À ces mots, Else fixa son reflet dans le miroir, arrêtant distraitement son regard sur les courbes noires s'insinuant le long de son cou, témoin de l'omniprésence des ombres. Ses rêveries ne lui empêchaient jamais de leur échapper indéfiniment. Elles allaient bientôt revenir. Elles revenaient toujours. Remontant légèrement son col afin de couvrir ces marques fuligineuses, elle fixa distraitement le reflet de l'Arceau, détaillant la gravure qui parait son devant. Astrid lui avait fait part des règles et des coutumes vestimentaires de la cour Wiktorienne. Bien qu'elle en aurait été normalement horrifiée, ces lourdes robes aux collerettes vous enserrant le menton, ces manches d'hermine et gants de daim deviendraient ses plus grands alliés dans cette mascarade qu'elle jouait continuellement.
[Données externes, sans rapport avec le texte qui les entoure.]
(** The block comes across, the put succeeds on the same socket, and the stale
    response makes the connector drop the connection instead of using it. *)
Example rpc_runs :
  match (Get 40 example_key ≫= fun b => Put 40 example_key block_codec.example_block ≫= fun s =>
         IsConnected ≫= fun c1 => Ping 40 ≫= fun p => IsConnected ≫= fun c2 => mret (b, ok s, c1, Api.code p, c2))
        (make example_endpoint example_options, peer) [] with
  | Done (x, s, _) => (x, elements (open_fds s.2)) = (Value block_codec.example_block, true, true, kCorruption, false, [1])
  | Terminated => False
  end.
Proof. vm_compute. reflexivity. Qed.

Lemma rpc_in_step_witness :
  wp (run_calls (Sim.fuel peer) example_calls) (fun _ s => rpc_inv peer example_endpoint example_options s)
    (make example_endpoint example_options, peer).
Proof.
  eapply wp_mono; [apply (rpc_in_step (Sim.fuel peer) peer example_endpoint example_options example_calls), Sim.fuel_enough|].
  by intros [] s [I _].
Defined.

(** A peer that does not have the block. *)
Definition empty_peer : Sim.world :=
  let p := value_or (wire.EncodeErrorPayload wire.AllocOk (list_byte_of_string "no such block") wire.default_limits) [] in
  Sim.mkWorld 0 {[1]} (fun _ => []) (fun _ => [])
    [SysOk (value_or (wire.EncodeHeader (wire.frame_for wire.MessageKind.kResponse wire.Opcode.kGet wire.WireStatus.kNotFound 1 p)
                        wire.default_limits) [] ++ p)]
    [] [] (SysOk [mkAddrinfo 2 1 6 []]) [] [].

Lemma rpc_results_witness :
  match Get 40 example_key (make example_endpoint example_options, empty_peer) [] with
  | Done (r, _, _) => r = Error (NotFound "no such block")
  | Terminated => False
  end
  /\ wp (Get (Sim.fuel empty_peer) example_key)
    (fun r s' => match r with
       | Error st => failed example_options (make example_endpoint example_options, empty_peer) wire.Opcode.kGet st s'
       | Value _ => True
       end) (make example_endpoint example_options, empty_peer).
Proof.
  split; [vm_compute; reflexivity|].
  eapply wp_mono; [refine (proj1 (rpc_results (Sim.fuel empty_peer) empty_peer example_endpoint example_options example_key
      block_codec.example_block _ _ _ _ _));
    [apply Sim.fuel_enough|repeat split; by vm_compute|apply block_codec.example_block_wf|apply make_inv]|].
  intros [b|st] s' [_ Hst]; [done|apply Hst].
Defined.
Le seul traître demeurant, dernier témoin des démons qui la suivaient, ne serait plus que ses iris, dont les saphirs se plaisaient à se transformer en deux grenats. S'approchant davantage de son reflet irrégulier, elle observa les maigres lignes vermeilles prendre naissance au sein de son regard sous l'arrivée de ces forces maléfiques. Plongeant son visage entre ses mains, elle respira longuement, chassant de son esprit toute peur. Elle devait demeurer forte, c'était le seul moyen de les chasser, ne serait-ce que pour un temps. Son cou se raidit soudainement sous la chaleur de la paume de Diane. Depuis l'incident avec Hector, chaque contact se teintait d'appréhension, lui apportant la lourde réalisation qu'elle n'était pas encore assez prudente. Que son secret n'était couvert que par une fine toile de lin bleu, sous un col lui mangeant le cou, sous de la soie protégeant ses doigts. Contre sa nuque, la chaleur de la main de sa nourrice irradiait tout son corps, non d'une chaleur douce et rassurante, mais d'un feu ardent et insupportable contre sa peau de glace. Enfonçant un peu plus son visage dans ses paumes, Else laissa échapper un mugissement de douleur face au pincement prenant naissance au cœur de sa poitrine. Préoccupée par son comportement, Diane replaça doucement une de ses mèches frivoles derrière son oreille.
-Astrid t'attend dans la bibliothèque, murmura-t-elle sans interrompre ses gestes maternels, je peux lui dire que tu te fais porter pâle, tu rattraperas ta leçon demain.
-Non, je.. Je vais y aller. Il me faut juste quelques minutes, seule. Je dois juste reprendre mes esprits.
Sa voix lui paraissait semblable à un râle sourd, sa gorge se contractant contre son gré, comme étranglé par une force invisible. Sans un mot de plus, Diane quitta la pièce, silencieusement, mais la jeune fille pouvait sentir son regard peser sur ses épaules. Quand la porte émit un dernier cliquettement, elle se laissa tomber contre le mur. Il lui fallait quelques minutes, juste quelques minutes.
***
Les minutes s'étaient finalement transformées en heures, si bien qu'Else douta trouver Astrid entre les rayonnages. Le soleil filtrait doucement entre les carreaux, se teintant de reflets orangés sous l'effet de l'heure tardive, et luisait le long des grandes bibliothèques de bois, dont les étalages semblaient crouler sous la quantité de parchemins. La bibliothèque avait toujours été comme un deuxième cocon protecteur pour la jeune fille. Malgré sa décoration impersonnelle et l'odeur entêtante de bois et de vieux papier y régnant, cette vieille salle remplie de livre resterait sûrement l'un des théâtres de ses plus beaux souvenirs. Il y avait eu ces longues soirées à lire face à sa grande cheminée, ces incessantes leçons qui avaient rassasié sa curiosité et il y avait Astrid. Il y avait surtout Astrid. Bien qu'elles aient partagé toutes deux de nombreux moments hors de ces quatre murs, l'odeur de vieux parchemins entourait son être à la manière d'une seconde peau, si bien qu'il semblait presque impossible de dissocier la bibliothèque de son être. Chaque mur semblait empreint de sa présence, ses yeux déterminés dans chaque mot encré entre les pages, son rire franc dans chaque aspérité de la pierre, son toucher dans chaque portion de bois vernis. Else pouvait presque revivre chaque parcelle de ces souvenirs en ce lieu. Cette pensée lui arracha un petit sourire.
-J'ai bien cru que tu ne viendrais jamais.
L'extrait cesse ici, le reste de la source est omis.